As I said, I would still see that this question can be a little reformed in what we can or what we should take from them. What we should take from the US is something which is a very serious point.
Do you think India could learn from the West from an infrastructure and technology standpoint?
Exactly. System and documentation I would say. We are a country which is very poor in documentation. The amount of work that we do doesn’t go in the textbook. If you just scribble the number of textbooks that are written by Indian doctors or scientists, it’s not even 10%. Whereas, they are only doing 10% of the work we are doing. When it comes to putting down on paper, when it comes to documentation, we are so very poor. As I said, I have done around 10,000 cases, but I have not done documents.
Manpower obviously, even though it is an overcrowded and overly populated country. We are always short of manpower. Those helping hands and things like that.
So maybe that is something which we need to learn from them.
You said the system there consists of a hierarchy in hospitals. There is a general practitioner, and then a specialist, versus going straight to a specialist here. Do you think it would benefit specialists to make such a system here? Do you think they should make a system with just specialists?
They should make such a system. In times of crisis, it is much easier to find treatment here, whereas there you have to go through so many more steps.

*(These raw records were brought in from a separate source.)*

(* ===== verification/VcpuCr.v ===== *)
(** * Control registers of a virtual CPU (src/core/vcpu.c)

    The values the guest sees in CR0 and CR4 are kept in the state of the virtual CPU; the
    VMCS gets values that the processor accepts, with masks and read shadows that make the
    difference invisible.  Writes of the guest to masked bits exit to [exit_cr_access]. *)

From stdpp Require Import base numbers list gmap.
From Stdlib Require Import ZArith Lia.
From S2P Require Import IntrExc Prelude MemTypes Memslot GpaSpace PageWalker Mmio.
From S2P Require Import EmTypes Emulate EptTree Ept2 VcpuEmu Cpuid Vmx VmxProps VcpuState.
#[local] Open Scope Z_scope.

Definition EIO : Z := 5.
Definition CR0_TS : Z := Z.shiftl 1 3.
Definition CR0_ET : Z := Z.shiftl 1 4.
Definition CR0_NW : Z := Z.shiftl 1 29.
Definition CR0_CD : Z := Z.shiftl 1 30.
Definition CR4_DE : Z := Z.shiftl 1 3.
Definition CR4_PSE : Z := Z.shiftl 1 4.
Definition CR4_MCE : Z := Z.shiftl 1 6.
Definition CR4_PGE : Z := Z.shiftl 1 7.
Definition CR4_SMXE : Z := Z.shiftl 1 14.
Definition VECTOR_GP : Z := 13.
Definition VECTOR_UD : Z := 6.
Definition VECTOR_DB : Z := 1.
Definition ENTRY_CONTROL_LONG_MODE_GUEST : Z := 0x00000200.
Definition ENTRY_CONTROL_LOAD_PAT : Z := 0x00004000.
Definition ENTRY_CONTROL_LOAD_EFER : Z := 0x00008000.
Definition ENABLE_EPT : Z := 0x00000002.
Definition INVALID_EPTP : Z := Z.ones 64.
Definition HAX_EXIT_REALMODE : Z := 3.

Definition VMX_SECONDARY_PROCESSOR_CONTROLS : Z := 0x401e.
Definition VMX_EXCEPTION_BITMAP : Z := 0x4004.
Definition VMX_ENTRY_CONTROLS : Z := 0x4012.
Definition VMX_CR0_MASK : Z := 0x6000.
Definition VMX_CR4_MASK : Z := 0x6002.
Definition VMX_CR0_READ_SHADOW : Z := 0x6004.
Definition VMX_CR4_READ_SHADOW : Z := 0x6006.
Definition VMX_EPTP : Z := 0x201a.
Definition GUEST_CR0 : Z := 0x6800.
Definition GUEST_CR3 : Z := 0x6802.
Definition GUEST_CR4 : Z := 0x6804.
Definition GUEST_EFER : Z := 0x2806.
Definition GUEST_PDPTE0 : Z := 0x280a.
Definition GUEST_PDPTE1 : Z := 0x280c.
Definition GUEST_PDPTE2 : Z := 0x280e.
Definition GUEST_PDPTE3 : Z := 0x2810.

(** The parts of the global [hax] and of [vmx_info] that are used, fixed while virtual CPUs
    run. *)
Record hax_globals := HaxGlobals {
  hg_ug_enable_flag : bool;
  hg_apm_version : Z;
  hg_apm_general_mask : Z;
  hg_apm_general_count : Z;
  hg_cr0_fixed_0 : Z;
  hg_cr0_fixed_1 : Z;
  hg_cr4_fixed_0 : Z;
  hg_cr4_fixed_1 : Z;
}.

Definition not64 (x : Z) : Z := Z.lxor (Z.ones 64) x.

Section Cr.
Context {HH : Host} {PH : PhysHost} {VH : VmxHw} {CH : CpuidHw}.
Context (G : hax_globals) (uninit : cpuid_args_t).
#[local] Notation st := vcpu.

Definition vcpu_read_cr (v : st) (n : Z) : Z :=
  if n =? 0 then cr0 v
  else if n =? 2 then cr2 v
  else if n =? 3 then cr3 v
  else if n =? 4 then cr4 v
  else 0.

Definition vcpu_write_cr (n val : Z) (v : st) : st :=
  if n =? 0 then set_cr0 val v
  else if n =? 2 then set_cr2 val v
  else if n =? 3 then set_cr3 val v
  else if n =? 4 then set_cr4_of val v
  else v.

(** ** Writing the registers to the VMCS *)
Definition set_entry_ctls (x : Z) (v : st) : st :=
  let c := cv_ctls v in
  set_cv_ctls (VmxCtls (vt_pcpu_ctls_base c) (vt_scpu_ctls_base c) (vt_exc_bitmap_base c)
    (vt_scpu_ctls c) (vt_exc_bitmap c) x (vt_cr0_mask c) (vt_cr0_shadow c) (vt_cr4_mask c)
    (vt_cr4_shadow c) (vt_exit_intr_info c)) v.
Definition set_scpu_ctls (x : Z) (v : st) : st :=
  let c := cv_ctls v in
  set_cv_ctls (VmxCtls (vt_pcpu_ctls_base c) (vt_scpu_ctls_base c) (vt_exc_bitmap_base c)
    x (vt_exc_bitmap c) (vt_entry_ctls c) (vt_cr0_mask c) (vt_cr0_shadow c) (vt_cr4_mask c)
    (vt_cr4_shadow c) (vt_exit_intr_info c)) v.
Definition set_exc_bitmap (x : Z) (v : st) : st :=
  let c := cv_ctls v in
  set_cv_ctls (VmxCtls (vt_pcpu_ctls_base c) (vt_scpu_ctls_base c) (vt_exc_bitmap_base c)
    (vt_scpu_ctls c) x (vt_entry_ctls c) (vt_cr0_mask c) (vt_cr0_shadow c) (vt_cr4_mask c)
    (vt_cr4_shadow c) (vt_exit_intr_info c)) v.

Definition vmwrite_efer : M st unit :=
  v ← get;
  let entry_ctls := vt_entry_ctls (cv_ctls v) in
  entry_ctls ← (
    if (has (cr0 v) CR0_PG && has (efer v) IA32_EFER_LME)%bool then
      modify (fun v => set_efer (efer v |! IA32_EFER_LMA) v);;
      mret (entry_ctls |! ENTRY_CONTROL_LONG_MODE_GUEST)
    else
      modify (fun v => set_efer (Z.ldiff (efer v) IA32_EFER_LMA) v);;
      mret (Z.ldiff entry_ctls ENTRY_CONTROL_LONG_MODE_GUEST));
  v ← get;
  (if has (vt_entry_ctls (cv_ctls v)) ENTRY_CONTROL_LOAD_EFER
   then vmwr GUEST_EFER (efer v) else mret tt);;
  if negb (entry_ctls =? vt_entry_ctls (cv_ctls v)) then
    modify (set_entry_ctls entry_ctls);; vmwr VMX_ENTRY_CONTROLS entry_ctls
  else mret tt.

(** The values of the CR0 and CR4 fields. *)
Definition vmcs_cr0 (v : st) : Z :=
  (cr0 v &! hg_cr0_fixed_1 G) |! (hg_cr0_fixed_0 G &! u32 (Z.lnot (CR0_PE |! CR0_PG))).
Definition vmcs_cr0_mask (v : st) : Z :=
  if hg_ug_enable_flag G
  then vt_cr0_mask (cv_ctls v) |! CR0_CD |! CR0_NW |!
       not64 (Z.lxor (hg_cr0_fixed_0 G) (hg_cr0_fixed_1 G) |! CR0_PE)
  else vt_cr0_mask (cv_ctls v) |! CR0_CD |! CR0_NW |! CR0_PE |! CR0_PG |!
       not64 (Z.lxor (hg_cr0_fixed_0 G) (hg_cr0_fixed_1 G)).
Definition vmcs_cr0_shadow (v : st) : Z :=
  (cr0 v &! not64 (vt_cr0_mask (cv_ctls v))) |!
  (vt_cr0_shadow (cv_ctls v) &! vt_cr0_mask (cv_ctls v)).
Definition vmcs_cr4 (v : st) : Z :=
  ((cr4 v |! CR4_MCE) &! hg_cr4_fixed_1 G) |! hg_cr4_fixed_0 G.
Definition vmcs_cr4_mask (v : st) : Z :=
  vt_cr4_mask (cv_ctls v) |! not64 (Z.lxor (hg_cr4_fixed_0 G) (hg_cr4_fixed_1 G)) |!
  CR4_VMXE |! CR4_SMXE |! CR4_MCE |! CR4_PAE.
Definition vmcs_cr4_shadow (v : st) : Z :=
  (cr4 v &! not64 (vt_cr4_mask (cv_ctls v))) |!
  (vt_cr4_shadow (cv_ctls v) &! vt_cr4_mask (cv_ctls v)).

(** Up to the CR4 fields. *)
Definition vmwrite_cr_fields : M st unit :=
  v ← get;
  hax_assert (negb (eptp v =? INVALID_EPTP));;
  vmwr GUEST_CR3 (cr3 v);;
  (if pae_pdpt_dirty (cv_dirty v) then
     pdpte0 ← of_option (cv_pae_pdptes v !! 0%nat); vmwr GUEST_PDPTE0 pdpte0;;
     pdpte1 ← of_option (cv_pae_pdptes v !! 1%nat); vmwr GUEST_PDPTE1 pdpte1;;
     pdpte2 ← of_option (cv_pae_pdptes v !! 2%nat); vmwr GUEST_PDPTE2 pdpte2;;
     pdpte3 ← of_option (cv_pae_pdptes v !! 3%nat); vmwr GUEST_PDPTE3 pdpte3;;
     modify (set_pae_pdpt_dirty false)
   else mret tt);;
  vmwr VMX_EPTP (eptp v);;
  vmwr GUEST_CR0 (vmcs_cr0 v);;
  vmwr VMX_CR0_MASK (vmcs_cr0_mask v);;
  vmwr VMX_CR0_READ_SHADOW (vmcs_cr0_shadow v);;
  vmwr GUEST_CR4 (vmcs_cr4 v);;
  vmwr VMX_CR4_MASK (vmcs_cr4_mask v);;
  vmwr VMX_CR4_READ_SHADOW (vmcs_cr4_shadow v).

(** From there on; [entry_ctls] is read before EFER is cleared. *)
Definition vmwrite_cr_controls : M st unit :=
  v ← get;
  let entry_ctls := vt_entry_ctls (cv_ctls v) in
  let pcpu_ctls := vt_pcpu_ctls_base (cv_ctls v) in
  let scpu_ctls := vt_scpu_ctls_base (cv_ctls v) |! ENABLE_EPT in
  let exc_bitmap := vt_exc_bitmap_base (cv_ctls v) in
  (if (negb (has (cr4 v) CR4_PAE) && has (cr0 v) CR0_PG)%bool
   then modify (set_efer 0) else mret tt);;
  let entry_ctls :=
    if (has (cr4 v) CR4_PAE && has (cr0 v) CR0_PG && has (cr0 v) CR0_PE)%bool
    then entry_ctls |! ENTRY_CONTROL_LOAD_EFER
    else Z.ldiff entry_ctls ENTRY_CONTROL_LOAD_EFER in
  let entry_ctls := entry_ctls |! ENTRY_CONTROL_LOAD_PAT in
  (if negb (pcpu_ctls =? vc_pcpu_ctls (intr v)) then
     modify (fun v => set_pcpu_ctls_dirty true (set_intr (set_pcpu_ctls pcpu_ctls (intr v)) v))
   else mret tt);;
  (if negb (scpu_ctls =? vt_scpu_ctls (cv_ctls v)) then
     modify (set_scpu_ctls scpu_ctls);; vmwr VMX_SECONDARY_PROCESSOR_CONTROLS scpu_ctls
   else mret tt);;
  (if negb (exc_bitmap =? vt_exc_bitmap (cv_ctls v)) then
     modify (set_exc_bitmap exc_bitmap);; vmwr VMX_EXCEPTION_BITMAP exc_bitmap
   else mret tt);;
  (if negb (entry_ctls =? vt_entry_ctls (cv_ctls v)) then
     modify (set_entry_ctls entry_ctls);; vmwr VMX_ENTRY_CONTROLS entry_ctls
   else mret tt);;
  vmwrite_efer.

Definition vmwrite_cr : M st unit := vmwrite_cr_fields;; vmwrite_cr_controls.

(** ** PAE page-directory pointers *)

(** [n] little-endian words of 8 bytes. *)
Fixpoint words64 (n : nat) (bs : list Z) : list Z :=
  match n with
  | O => []
  | S n => le_word (take 8 bs) :: words64 n (drop 8 bs)
  end.
Definition pdpt_size : Z := 32.

Definition vcpu_prepare_pae_pdpt : M st Z :=
  v ← get;
  let gpa := cr3 v &! 0xffffffe0 in
  r ← in_mmio_of (in_space (gpa_space_read_data gpa pdpt_size));
  let '(ret, data) := r in
  let old := concat (map (le_bytes 8) (cv_pae_pdptes v)) in
  modify (set_cv_pae_pdptes (words64 4 (data ++ drop (length data) old)));;
  if negb (ret =? pdpt_size) then mret (if ret <? 0 then ret else - EIO)
  else modify (set_pae_pdpt_dirty true);; mret 0.

(** ** The exit handler *)
Definition qual_creg (q : Z) : Z := q &! 0xf.
Definition qual_type (q : Z) : Z := (q >>! 4) &! 0x3.
Definition qual_gpr (q : Z) : Z := (q >>! 8) &! 0xf.
Definition qual_lmsw_source (q : Z) : Z := (q >>! 16) &! 0xffff.

(** The registers are written with the VMCS loaded; [false] when it cannot be loaded. *)
Definition load_write_cr_put : M st bool :=
  vmcs_err ← in_vmx load_vmcs;
  if negb (vmcs_err =? 0) then set_panic;; mret false
  else
    vmwrite_cr;;
    vmcs_err ← in_vmx put_vmcs;
    (if negb (vmcs_err =? 0) then set_panic else mret tt);;
    mret true.

(** The outcome of the checks on a write by the guest. *)
Inductive cr_check :=
| CrFault
| CrRealmode
| CrIgnore
| CrWrite (is_ept_pae is_cpuid_changing : bool).

Definition check_cr0_write (v : st) (old_val val : Z) : cr_check :=
  if (has val CR0_PG && negb (has val CR0_PE))%bool then CrFault
  else if (negb (has (cr0 v) CR0_PG) && has val CR0_PG && has (efer v) IA32_EFER_LME &&
           negb (has (cr4 v) CR4_PAE))%bool then CrFault
  else if (negb (hg_ug_enable_flag G) && has old_val CR0_PE && negb (has val CR0_PE))%bool
  then CrRealmode
  else
    let cr0_pae_triggers := CR0_CD |! CR0_NW |! CR0_PG in
    CrWrite (has val CR0_PG && has (cr4 v) CR4_PAE && negb (has (efer v) IA32_EFER_LME) &&
             has (Z.lxor val old_val) cr0_pae_triggers) false.

Definition check_cr4_write (v : st) (old_val val : Z) : cr_check :=
  if (has (efer v) IA32_EFER_LMA && negb (has val CR4_PAE))%bool then CrFault
  else
    let cr4_pae_triggers := CR4_PAE |! CR4_PGE |! CR4_PSE in
    CrWrite (has val CR4_PAE && has (cr0 v) CR0_PG && negb (has (efer v) IA32_EFER_LME) &&
             has (Z.lxor val old_val) cr4_pae_triggers)
            (has (Z.lxor val old_val) CR4_OSXSAVE).

Definition check_cr_write (v : st) (cr val : Z) : cr_check :=
  if cr =? 8 then CrIgnore
  else
    let old_val := vcpu_read_cr v cr in
    if cr =? 0 then check_cr0_write v old_val val
    else if cr =? 4 then check_cr4_write v old_val val
    else CrIgnore.

(** [cpuid_update] on the table of the guest. *)
Definition update_guest_cpuid : M st unit :=
  v ← get;
  cpuid ← of_option (cv_cpuid v);
  cpuid ← in_cpuid (cpuid_update uninit cpuid (cr4 v) (cv_xcr0 v));
  modify (set_cv_cpuid (Some cpuid)).

(** [true]: go on after the [switch]. *)
Definition mov_to_cr (cr val : Z) : M st (option Z) :=
  v ← get;
  match check_cr_write v cr val with
  | CrIgnore => mret None
  | CrFault => inject VECTOR_GP 0;; mret (Some HAX_RESUME)
  | CrRealmode => modify (set_tunnel_status HAX_EXIT_REALMODE);; mret (Some HAX_EXIT)
  | CrWrite is_ept_pae is_cpuid_changing =>
      modify (vcpu_write_cr cr val);;
      ret ← (if is_ept_pae : bool then vcpu_prepare_pae_pdpt else mret 0);
      if negb (ret =? 0) then set_panic;; mret (Some HAX_RESUME)
      else
        (if is_cpuid_changing : bool then update_guest_cpuid else mret tt);;
        ok ← load_write_cr_put;
        mret (if ok : bool then None else Some HAX_RESUME)
  end.

Definition exit_cr_access : M st Z :=
  modify set_tunnel_reason;;
  v ← get;
  let qual := qualification v in
  let cr := qual_creg qual in
  ret ← (
    if qual_type qual =? 0 then mov_to_cr cr (gpr v (qual_gpr qual))
    else if qual_type qual =? 1 then
      modify (set_gpr (qual_gpr qual) (vcpu_read_cr v cr));; mret None
    else if qual_type qual =? 2 then
      modify (fun v => set_cr0 (Z.ldiff (cr0 v) CR0_TS) v);;
      ok ← load_write_cr_put;
      mret (if ok : bool then None else Some HAX_RESUME)
    else
      modify (fun v => set_cr0 (Z.ldiff (cr0 v) 0xf |! (qual_lmsw_source qual &! 0xf)) v);;
      ok ← load_write_cr_put;
      mret (if ok : bool then None else Some HAX_RESUME));
  match ret with
  | Some r => mret r
  | None => modify advance_rip;; mret HAX_RESUME
  end.
End Cr.

(** ** Running operations: access to the VMCS *)

(** The value of a field after another one has been written. *)
Lemma value_insert m f g x : vmcs_value (<[f := x]> m) g = if f =? g then x else vmcs_value m g.
Proof.
  unfold vmcs_value. destruct (Z.eqb_spec f g) as [->|Hn].
  - by rewrite lookup_insert_eq.
  - by rewrite lookup_insert_ne.
Qed.

(** Fields are compared by evaluation. *)
Ltac fields := rewrite !value_insert; cbn -[vmcs_value field_value].

Section Access.
Context {HH : Host} {PH : PhysHost} {VH : VmxHw}.
Implicit Types v : vcpu.

Definition upd_vmcs (f : gmap Z Z -> gmap Z Z) v : vcpu :=
  set_vmx (VmxSt _ (cv_cpu v) (f (vmcs v)) (panicked v)) v.
Definition wr (f x : Z) v : vcpu := upd_vmcs (<[f := field_value f x]>) v.

Definition in_section v : Prop := vmx_inv (cv_cpu v) /\ 0 < depth (cv_cpu v).

Lemma vmwr_sec f x v : in_section v -> vmwr f x v = Some (tt, wr f x v).
Proof. intros [Hc Hd]. unfold vmwr, in_vmx. by rewrite vmwrite_sec. Qed.

Lemma vmrd_sec f v : in_section v -> vmrd f v = Some (vmcs_value (vmcs v) f, upd_vmcs id v).
Proof. intros [Hc Hd]. unfold vmrd, in_vmx. by rewrite vmread_sec. Qed.
End Access.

But, many times, the patient is coming to me, but in reality it is a waste of my time and energy and resources and whatsoever. If a general practitioner has a strong pull, then they can be of a very good help to filter out cases. Like here, if I have to go to attend some camps or see some peripheral patients, I see so many patients who would not definitely require our services. They would have been jolly well treated by the general practitioner.
And here it’s like, you know, because we are easily accessible, it’s like, you know, even if somebody would have a cough or sneeze, they see the super specialist number 1000.
But we are changing a little here. We have assistants, subordinates, to help us. So that is very systematically coming up in India as well, wherein it’s not exactly the general practitioner, but then we have our subordinates. If I didn’t have them, I couldn’t have given this interview right now. I would be up to my eyes in patients. But my subordinates can weed out the cases for me. So that is gradually coming up in India, but it is not as systematic or as rigid as you have it in the US.